Dataset entries:
╭──
Lemma analyzeFrame_resume_box c a s :
  Shape s -> boxInv s -> boxInv (analyzeFrame_resume c a s).
Proof.
  intros HS HI. unfold analyzeFrame_resume, analyzeFrame_finally.
  destruct a as [r|]; [|apply (boxInv_weaken s); cbn; auto].
  assert (M : boxInv (set_isAnalyzingRef false (analyzeFrame_missed s))).
  { unfold analyzeFrame_missed. rewrite clearSteady_eq. cbn. split; cbn.
    - congruence.
    - intros tm Hin Hk. exfalso.
      apply (clearedSteady_tasks s tm HS); assumption. }
  destruct (success r) eqn:Es; [destruct (box r) as [b|] eqn:Eb|]; try exact M.
  assert (H : hasBox (set_isAnalyzingRef false (analyzeFrame_found c r b s))).
  { exists r, b. split; [|auto].
    unfold analyzeFrame_found. cbv zeta.
    rewrite if_tracking. rewrite (clearSteady_eq (set_zoom _ _)). cbn.
    destruct (countdownInProgress s); reflexivity. }
  split; intros; exact H.
Qed.

Lemma handleToggleAutoCapture_box s :
  Shape s -> boxInv s -> boxInv (handleToggleAutoCapture s).
Proof.
  intros HS HI. unfold handleToggleAutoCapture. cbv zeta.
  rewrite initAudioContext_eq. cbn.
  destruct (autoCaptureEnabled s); cbn.
  - rewrite resetAutoCaptureState_eq. cbn. rewrite intervalCleanup_eq. cbn.
    split; cbn; [congruence|].
    intros tm Hin Hk. exfalso. apply filter_In in Hin. destruct Hin as [Hin _].
    apply (clearedSteady_tasks s tm HS); assumption.
  - apply (boxInv_weaken s); cbn; auto.
Qed.

Lemma boxInv_react e s : wf s -> boxInv s -> boxInv (react e s).
Proof.
  intros [[HS _ _ _ _ _] _] HI. unfold react. apply boxInv_commit.
  destruct e as [d|a|]; cbn [handler].
  - destruct (intervals s) as [|[h c] l]; [exact HI|].
    apply analyzeFrame_begin_box, HI.
  - destruct (inflight s) as [|c l]; [exact HI|].
    apply analyzeFrame_resume_box.
    + apply (Shape_ext s); auto.
    + apply (boxInv_weaken s); auto.
  - apply handleToggleAutoCapture_box; assumption.
Qed.

Lemma boxInv_fire tm s : In tm (timeouts s) -> boxInv s -> boxInv (fire tm s).
Proof.
  intros Hin [I1 I2]. unfold fire. apply boxInv_commit.
  set (s0 := set_now _ _).
  assert (T0 : forall x, In x (timeouts s0) -> In x (timeouts s)).
  { intros x Hx. cbn in Hx. apply filter_In in Hx. tauto. }
  assert (R0 : detectionResult s0 = detectionResult s) by reflexivity.
  destruct (task tm) eqn:Ek; cbn [runTask].
  - assert (H : hasBox s) by (apply (I2 tm); assumption).
    split; intros; apply (hasBox_ext s); auto.
  - rewrite playBeep_eq. apply (boxInv_weaken s); cbn; auto. split; assumption.
  - rewrite playBeep_eq, handleCapture_eq. cbn.
    destruct (_ && _); apply (boxInv_weaken s); cbn; auto; split; assumption.
Qed.

Lemma boxInv_advance t s : wf s -> boxInv s -> boxInv (advance t s).
Proof.
  revert s. apply (advance_ind t (fun s s' => wf s -> boxInv s -> boxInv s')).
  - intros s _ _ H. apply (boxInv_weaken s); cbn; auto.
  - intros s tm s' Hn IH Hwf HI.
    destruct (nextDue_Some t s tm Hn) as (He & Hin & _).
    apply IH; [apply wf_fire; assumption|apply boxInv_fire; assumption].
Qed.

Lemma boxInv_run tr : forall s, wf s -> boxInv s -> boxInv (run tr s).
Proof.
  induction tr as [|[t e] tr IH]; intros s Hwf HI; [exact HI|].
  cbn [run]. apply IH.
  - apply wf_react, wf_advance, Hwf.
  - apply boxInv_react; [apply wf_advance, Hwf|apply boxInv_advance; assumption].
Qed.

(** X11. Along every run the detection state and the cached result agree:
    whenever the state is tracking or locked, the cached result is a
    successful one with a box.  So the overlay is drawn exactly when the
    state is not idle, in both camera orientations, with the lock styling
    exactly in state locked. *)
Theorem X11_overlay_follows_status (tr : list (Z * Event)) (t : Z)
    (tracks : list Track) (v : Z * Z) (ctx audio : bool) (f : FacingMode) :
  let s := advance t (run tr (mounted tracks v ctx audio)) in
  (overlayOf f s = None <-> detectionStatus s = idle) /\
  (forall o, overlayOf f s = Some o ->
     (isLocked o = true <-> detectionStatus s = locked)).
Proof.
  intros s.
  assert (HI : boxInv s).
  { apply boxInv_advance; [apply wf_run, wf_mounted|].
    apply boxInv_run; [apply wf_mounted|].
    split; cbn; [congruence|tauto]. }
  destruct HI as [I1 _]. unfold overlayOf, EyeBoundingBoxOverlay.
  split.
  - split.
    + intros H. destruct (detectionStatus s) eqn:Es; [reflexivity| |];
        (destruct I1 as (r & b & Hr & Hs & Hb); [congruence|];
         rewrite Hr, Hs, Hb in H; discriminate H).
    + intros ->. destruct (detectionResult s); reflexivity.
  - intros o. destruct (detectionResult s) as [r|]; [|discriminate].
    destruct (negb _ && _); [|discriminate].
    destruct (box r); [|discriminate].
    intros [= <-]. cbn. apply status_eqb_eq.
Qed.

Lemma X11_overlay_follows_status_witness :
  overlayOf user (advance 60000 (run staleRun demo)) <> None.
Proof.
  intros H.
  destruct (X11_overlay_follows_status staleRun 60000
              [{| trackId := 7; ended := false |}] (1920, 1080) true true user)
    as [[A _] _].
  specialize (A H). vm_compute in A. discriminate A.
Defined.

Lemma updateAt_same i f l x :
  nth_error l i = Some x -> nth_error (updateAt i f l) i = Some (f x).
Proof.
  revert i. induction l as [|y l IH]; intros [|i]; cbn; try discriminate.
  - intros [= ->]. reflexivity.
  - apply IH.
Qed.

Lemma updateAt_other i j f l :
  i <> j -> nth_error (updateAt i f l) j = nth_error l j.
Proof.
  revert i j. induction l as [|y l IH]; intros [|i] [|j] H; cbn; auto;
    congruence.
Qed.

Lemma updateAt_nth i j f l y :
  nth_error (updateAt i f l) j = Some y ->
  (i = j /\ exists x, nth_error l i = Some x /\ y = f x) \/
  (i <> j /\ nth_error l j = Some y).
Proof.
  intros H. destruct (Nat.eq_dec i j) as [<-|Hn].
  - left. split; [reflexivity|].
    destruct (nth_error l i) as [x|] eqn:E.
    + rewrite (updateAt_same i f l x E) in H. injection H as <-. eauto.
    + exfalso. apply nth_error_None in E.
      assert (Hl : (i < length (updateAt i f l))%nat).
      { apply nth_error_Some. congruence. }
      rewrite updateAt_length in Hl. lia.
  - right. rewrite updateAt_other in H by assumption. auto.
Qed.

Lemma updateAt_Forall (P : Instance -> Prop) i f l :
  Forall P l -> (forall x, nth_error l i = Some x -> P (f x)) ->
  Forall P (updateAt i f l).
Proof.
  intros Hl Hf. apply Forall_forall. intros y Hy.
  apply In_nth_error in Hy. destruct Hy as [j Hj].
  destruct (updateAt_nth i j f l y Hj) as [(-> & x & Hx & ->)|(_ & Hx)].
  - apply Hf, Hx.
  - apply nth_error_In in Hx. rewrite Forall_forall in Hl. apply Hl, Hx.
Qed.

Lemma allEnded_stop st : allEnded (option_map (map stopped) st) = true.
Proof. apply allEnded_stopped. Qed.

Lemma camInv_startCamera_resolved i tracks c :
  unsettled i c = true -> camInv c -> camInv (startCamera_resolved i tracks c).
Proof.
  unfold unsettled, startCamera_resolved.
  destruct (nth_error (cam_effects c) i) as [x|] eqn:Ex; [|discriminate].
  intros _ [R L H Rd]. cbn [isMounted].
  destruct (isMounted x) eqn:Em; cbn [negb].
  - (* the run is still mounted *)
    destruct (L i x Ex Em) as [Li La].
    constructor; cbn.
    + apply updateAt_Forall; auto. intros y _ Hm. cbn in Hm. congruence.
    + intros j y Hj Hm. rewrite updateAt_length.
      destruct (updateAt_nth _ _ _ _ _ Hj) as [(<- & _)|(_ & Hy)]; auto.
      apply (L j y); assumption.
    + intros j [= <-]. eexists. split; [apply updateAt_same; eassumption|].
      cbn. split; [discriminate|auto].
    + intros _ _. exists i. eexists. split; [apply updateAt_same; eassumption|].
      cbn. repeat split; auto. discriminate.
  - (* the run was cleaned up while the promise was pending *)
    constructor; cbn.
    + apply updateAt_Forall; auto. intros y _ _.
      apply (allEnded_stop (Some tracks)).
    + intros j y Hj Hm. rewrite updateAt_length.
      destruct (updateAt_nth _ _ _ _ _ Hj) as [(<- & z & _ & ->)|(_ & Hy)].
      * cbn in Hm. congruence.
      * apply (L j y); assumption.
    + intros j Hj. destruct (H j Hj) as (y & Hy & Hs & Hst).
      destruct (Nat.eq_dec i j) as [<-|Hn].
      * eexists. split; [apply updateAt_same; eassumption|]. cbn.
        split; [discriminate|congruence].
      * exists y. rewrite updateAt_other by assumption. auto.
    + intros Hr Ha. destruct (Rd Hr Ha) as (j & y & Hy & Hm & Hs & Hst).
      exists j, y. rewrite updateAt_other; [auto|]. congruence.
Qed.

Lemma camInv_startCamera_rejected i c :
  camInv c -> camInv (startCamera_rejected i c).
Proof.
  unfold startCamera_rejected.
  destruct (nth_error (cam_effects c) i) as [x|] eqn:Ex; [|auto].
  intros [R L H Rd].
  assert (Same : forall j y,
            nth_error (updateAt i (fun _ => {| isMounted := isMounted x;
                                               mediaStream := mediaStream x;
                                               settled := true |})
                         (cam_effects c)) j = Some y ->
            exists y', nth_error (cam_effects c) j = Some y' /\
                       isMounted y = isMounted y' /\
                       mediaStream y = mediaStream y').
  { intros j y Hj.
    destruct (updateAt_nth _ _ _ _ _ Hj) as [(<- & z & _ & ->)|(_ & Hy)]; eauto. }
  assert (Back : forall j y', nth_error (cam_effects c) j = Some y' ->
            exists y,
              nth_error (updateAt i (fun _ => {| isMounted := isMounted x;
                                                 mediaStream := mediaStream x;
                                                 settled := true |})
                           (cam_effects c)) j = Some y /\
              isMounted y = isMounted y' /\ mediaStream y = mediaStream y').
  { intros j y' Hj. destruct (Nat.eq_dec i j) as [<-|Hn].
    - eexists. split; [apply updateAt_same; eassumption|].
      cbn. split; congruence.
    - exists y'. rewrite updateAt_other by assumption. auto. }
  constructor; cbn.
  - apply updateAt_Forall; auto. intros y Hy. unfold released. cbn.
    rewrite Forall_forall in R. apply (R x). eapply nth_error_In, Ex.
  - intros j y Hj Hm. rewrite updateAt_length.
    destruct (Same j y Hj) as (y' & Hy' & E1 & E2).
    apply (L j y'); congruence.
  - intros j Hj. destruct (H j Hj) as (y' & Hy' & Hs & Hst).
    destruct (Back j y' Hy') as (y & Hy & E1 & E2).
    exists y. split; [exact Hy|]. rewrite E1, E2. auto.
  - intros Hr Ha. destruct (Rd Hr Ha) as (j & y' & Hy' & Hm & Hs & Hst).
    destruct (Back j y' Hy') as (y & Hy & E1 & E2).
    exists j, y. rewrite E1, E2. auto.
Qed.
╰──
• The task
Every line from the one containing "intros [R L H Rd]." through the last line of the entries must be written out verbatim, and no other line.

• Solution to this task
  intros [R L H Rd].
  assert (Same : forall j y,
            nth_error (updateAt i (fun _ => {| isMounted := isMounted x;
                                               mediaStream := mediaStream x;
                                               settled := true |})
                         (cam_effects c)) j = Some y ->
            exists y', nth_error (cam_effects c) j = Some y' /\
                       isMounted y = isMounted y' /\
                       mediaStream y = mediaStream y').
  { intros j y Hj.
    destruct (updateAt_nth _ _ _ _ _ Hj) as [(<- & z & _ & ->)|(_ & Hy)]; eauto. }
  assert (Back : forall j y', nth_error (cam_effects c) j = Some y' ->
            exists y,
              nth_error (updateAt i (fun _ => {| isMounted := isMounted x;
                                                 mediaStream := mediaStream x;
                                                 settled := true |})
                           (cam_effects c)) j = Some y /\
              isMounted y = isMounted y' /\ mediaStream y = mediaStream y').
  { intros j y' Hj. destruct (Nat.eq_dec i j) as [<-|Hn].
    - eexists. split; [apply updateAt_same; eassumption|].
      cbn. split; congruence.
    - exists y'. rewrite updateAt_other by assumption. auto. }
  constructor; cbn.
  - apply updateAt_Forall; auto. intros y Hy. unfold released. cbn.
    rewrite Forall_forall in R. apply (R x). eapply nth_error_In, Ex.
  - intros j y Hj Hm. rewrite updateAt_length.
    destruct (Same j y Hj) as (y' & Hy' & E1 & E2).
    apply (L j y'); congruence.
  - intros j Hj. destruct (H j Hj) as (y' & Hy' & Hs & Hst).
    destruct (Back j y' Hy') as (y & Hy & E1 & E2).
    exists y. split; [exact Hy|]. rewrite E1, E2. auto.
  - intros Hr Ha. destruct (Rd Hr Ha) as (j & y' & Hy' & Hm & Hs & Hst).
    destruct (Back j y' Hy') as (y & Hy & E1 & E2).
    exists j, y. rewrite E1, E2. auto.
Qed.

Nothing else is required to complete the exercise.